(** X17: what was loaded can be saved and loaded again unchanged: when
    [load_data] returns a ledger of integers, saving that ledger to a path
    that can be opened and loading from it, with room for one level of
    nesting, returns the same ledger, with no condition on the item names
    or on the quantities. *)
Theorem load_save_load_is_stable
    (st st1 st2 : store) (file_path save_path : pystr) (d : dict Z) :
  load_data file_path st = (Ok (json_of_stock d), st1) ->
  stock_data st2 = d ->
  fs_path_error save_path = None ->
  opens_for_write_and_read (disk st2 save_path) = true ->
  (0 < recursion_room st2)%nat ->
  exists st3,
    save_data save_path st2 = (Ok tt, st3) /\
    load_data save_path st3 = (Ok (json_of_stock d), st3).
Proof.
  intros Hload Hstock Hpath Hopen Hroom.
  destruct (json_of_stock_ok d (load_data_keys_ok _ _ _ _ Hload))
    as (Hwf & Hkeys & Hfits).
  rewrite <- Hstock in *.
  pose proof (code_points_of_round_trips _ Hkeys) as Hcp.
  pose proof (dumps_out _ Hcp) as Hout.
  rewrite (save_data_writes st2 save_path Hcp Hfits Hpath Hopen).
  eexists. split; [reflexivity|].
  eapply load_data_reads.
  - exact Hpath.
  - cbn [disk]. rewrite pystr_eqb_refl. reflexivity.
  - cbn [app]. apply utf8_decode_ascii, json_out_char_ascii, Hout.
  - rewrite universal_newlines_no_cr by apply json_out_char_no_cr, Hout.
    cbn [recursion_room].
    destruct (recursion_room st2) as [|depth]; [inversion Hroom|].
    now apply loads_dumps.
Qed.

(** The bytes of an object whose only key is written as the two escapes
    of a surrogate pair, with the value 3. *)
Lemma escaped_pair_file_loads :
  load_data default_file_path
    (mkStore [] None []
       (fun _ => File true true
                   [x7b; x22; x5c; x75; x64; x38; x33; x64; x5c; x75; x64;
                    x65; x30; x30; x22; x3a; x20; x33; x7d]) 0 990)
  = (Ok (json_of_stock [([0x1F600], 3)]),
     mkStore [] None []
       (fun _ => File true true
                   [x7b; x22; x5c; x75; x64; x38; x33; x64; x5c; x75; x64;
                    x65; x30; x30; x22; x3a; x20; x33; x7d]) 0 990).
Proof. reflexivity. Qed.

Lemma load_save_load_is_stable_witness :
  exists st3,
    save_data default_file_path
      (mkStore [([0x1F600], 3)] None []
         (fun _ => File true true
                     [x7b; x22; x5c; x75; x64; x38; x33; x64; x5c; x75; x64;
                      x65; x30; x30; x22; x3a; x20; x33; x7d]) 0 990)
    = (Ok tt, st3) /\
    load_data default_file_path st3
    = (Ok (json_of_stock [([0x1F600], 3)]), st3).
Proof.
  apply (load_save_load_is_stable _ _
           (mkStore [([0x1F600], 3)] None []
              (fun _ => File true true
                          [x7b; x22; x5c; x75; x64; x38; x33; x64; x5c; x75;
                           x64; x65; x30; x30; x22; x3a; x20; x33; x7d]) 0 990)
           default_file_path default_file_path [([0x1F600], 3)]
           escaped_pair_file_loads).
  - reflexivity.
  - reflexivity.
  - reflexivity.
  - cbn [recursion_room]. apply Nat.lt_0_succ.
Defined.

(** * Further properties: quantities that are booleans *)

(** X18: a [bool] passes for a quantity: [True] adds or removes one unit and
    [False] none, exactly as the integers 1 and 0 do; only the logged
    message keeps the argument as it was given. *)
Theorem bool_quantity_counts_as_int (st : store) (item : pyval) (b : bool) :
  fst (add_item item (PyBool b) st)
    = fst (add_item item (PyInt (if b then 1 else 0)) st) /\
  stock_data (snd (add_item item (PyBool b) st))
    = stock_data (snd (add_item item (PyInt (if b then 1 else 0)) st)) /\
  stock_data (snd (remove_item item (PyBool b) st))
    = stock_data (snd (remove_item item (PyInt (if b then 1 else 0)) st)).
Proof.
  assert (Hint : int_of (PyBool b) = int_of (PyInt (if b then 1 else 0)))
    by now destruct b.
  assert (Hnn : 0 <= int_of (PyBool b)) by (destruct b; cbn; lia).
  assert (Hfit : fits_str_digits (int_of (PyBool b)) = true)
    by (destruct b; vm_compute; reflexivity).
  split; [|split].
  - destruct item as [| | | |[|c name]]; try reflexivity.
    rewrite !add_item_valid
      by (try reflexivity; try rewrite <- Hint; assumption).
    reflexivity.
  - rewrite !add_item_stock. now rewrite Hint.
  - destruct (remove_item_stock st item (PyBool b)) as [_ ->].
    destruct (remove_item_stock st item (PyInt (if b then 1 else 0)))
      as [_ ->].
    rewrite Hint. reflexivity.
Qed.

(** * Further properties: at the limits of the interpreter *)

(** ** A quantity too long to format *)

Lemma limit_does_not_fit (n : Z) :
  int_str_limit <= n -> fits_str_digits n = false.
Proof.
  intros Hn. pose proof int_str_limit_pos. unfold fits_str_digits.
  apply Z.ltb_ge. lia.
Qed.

——

→ **PROBLEM DETAILS**
Every record above needs to be restated exactly.

→ **WRITTEN ANSWER**
(** X17: what was loaded can be saved and loaded again unchanged: when
    [load_data] returns a ledger of integers, saving that ledger to a path
    that can be opened and loading from it, with room for one level of
    nesting, returns the same ledger, with no condition on the item names
    or on the quantities. *)
Theorem load_save_load_is_stable
    (st st1 st2 : store) (file_path save_path : pystr) (d : dict Z) :
  load_data file_path st = (Ok (json_of_stock d), st1) ->
  stock_data st2 = d ->
  fs_path_error save_path = None ->
  opens_for_write_and_read (disk st2 save_path) = true ->
  (0 < recursion_room st2)%nat ->
  exists st3,
    save_data save_path st2 = (Ok tt, st3) /\
    load_data save_path st3 = (Ok (json_of_stock d), st3).
Proof.
  intros Hload Hstock Hpath Hopen Hroom.
  destruct (json_of_stock_ok d (load_data_keys_ok _ _ _ _ Hload))
    as (Hwf & Hkeys & Hfits).
  rewrite <- Hstock in *.
  pose proof (code_points_of_round_trips _ Hkeys) as Hcp.
  pose proof (dumps_out _ Hcp) as Hout.
  rewrite (save_data_writes st2 save_path Hcp Hfits Hpath Hopen).
  eexists. split; [reflexivity|].
  eapply load_data_reads.
  - exact Hpath.
  - cbn [disk]. rewrite pystr_eqb_refl. reflexivity.
  - cbn [app]. apply utf8_decode_ascii, json_out_char_ascii, Hout.
  - rewrite universal_newlines_no_cr by apply json_out_char_no_cr, Hout.
    cbn [recursion_room].
    destruct (recursion_room st2) as [|depth]; [inversion Hroom|].
    now apply loads_dumps.
Qed.

(** The bytes of an object whose only key is written as the two escapes
    of a surrogate pair, with the value 3. *)
Lemma escaped_pair_file_loads :
  load_data default_file_path
    (mkStore [] None []
       (fun _ => File true true
                   [x7b; x22; x5c; x75; x64; x38; x33; x64; x5c; x75; x64;
                    x65; x30; x30; x22; x3a; x20; x33; x7d]) 0 990)
  = (Ok (json_of_stock [([0x1F600], 3)]),
     mkStore [] None []
       (fun _ => File true true
                   [x7b; x22; x5c; x75; x64; x38; x33; x64; x5c; x75; x64;
                    x65; x30; x30; x22; x3a; x20; x33; x7d]) 0 990).
Proof. reflexivity. Qed.

Lemma load_save_load_is_stable_witness :
  exists st3,
    save_data default_file_path
      (mkStore [([0x1F600], 3)] None []
         (fun _ => File true true
                     [x7b; x22; x5c; x75; x64; x38; x33; x64; x5c; x75; x64;
                      x65; x30; x30; x22; x3a; x20; x33; x7d]) 0 990)
    = (Ok tt, st3) /\
    load_data default_file_path st3
    = (Ok (json_of_stock [([0x1F600], 3)]), st3).
Proof.
  apply (load_save_load_is_stable _ _
           (mkStore [([0x1F600], 3)] None []
              (fun _ => File true true
                          [x7b; x22; x5c; x75; x64; x38; x33; x64; x5c; x75;
                           x64; x65; x30; x30; x22; x3a; x20; x33; x7d]) 0 990)
           default_file_path default_file_path [([0x1F600], 3)]
           escaped_pair_file_loads).
  - reflexivity.
  - reflexivity.
  - reflexivity.
  - cbn [recursion_room]. apply Nat.lt_0_succ.
Defined.

(** * Further properties: quantities that are booleans *)

(** X18: a [bool] passes for a quantity: [True] adds or removes one unit and
    [False] none, exactly as the integers 1 and 0 do; only the logged
    message keeps the argument as it was given. *)
Theorem bool_quantity_counts_as_int (st : store) (item : pyval) (b : bool) :
  fst (add_item item (PyBool b) st)
    = fst (add_item item (PyInt (if b then 1 else 0)) st) /\
  stock_data (snd (add_item item (PyBool b) st))
    = stock_data (snd (add_item item (PyInt (if b then 1 else 0)) st)) /\
  stock_data (snd (remove_item item (PyBool b) st))
    = stock_data (snd (remove_item item (PyInt (if b then 1 else 0)) st)).
Proof.
  assert (Hint : int_of (PyBool b) = int_of (PyInt (if b then 1 else 0)))
    by now destruct b.
  assert (Hnn : 0 <= int_of (PyBool b)) by (destruct b; cbn; lia).
  assert (Hfit : fits_str_digits (int_of (PyBool b)) = true)
    by (destruct b; vm_compute; reflexivity).
  split; [|split].
  - destruct item as [| | | |[|c name]]; try reflexivity.
    rewrite !add_item_valid
      by (try reflexivity; try rewrite <- Hint; assumption).
    reflexivity.
  - rewrite !add_item_stock. now rewrite Hint.
  - destruct (remove_item_stock st item (PyBool b)) as [_ ->].
    destruct (remove_item_stock st item (PyInt (if b then 1 else 0)))
      as [_ ->].
    rewrite Hint. reflexivity.
Qed.

(** * Further properties: at the limits of the interpreter *)

(** ** A quantity too long to format *)

Lemma limit_does_not_fit (n : Z) :
  int_str_limit <= n -> fits_str_digits n = false.
Proof.
  intros Hn. pose proof int_str_limit_pos. unfold fits_str_digits.
  apply Z.ltb_ge. lia.
Qed.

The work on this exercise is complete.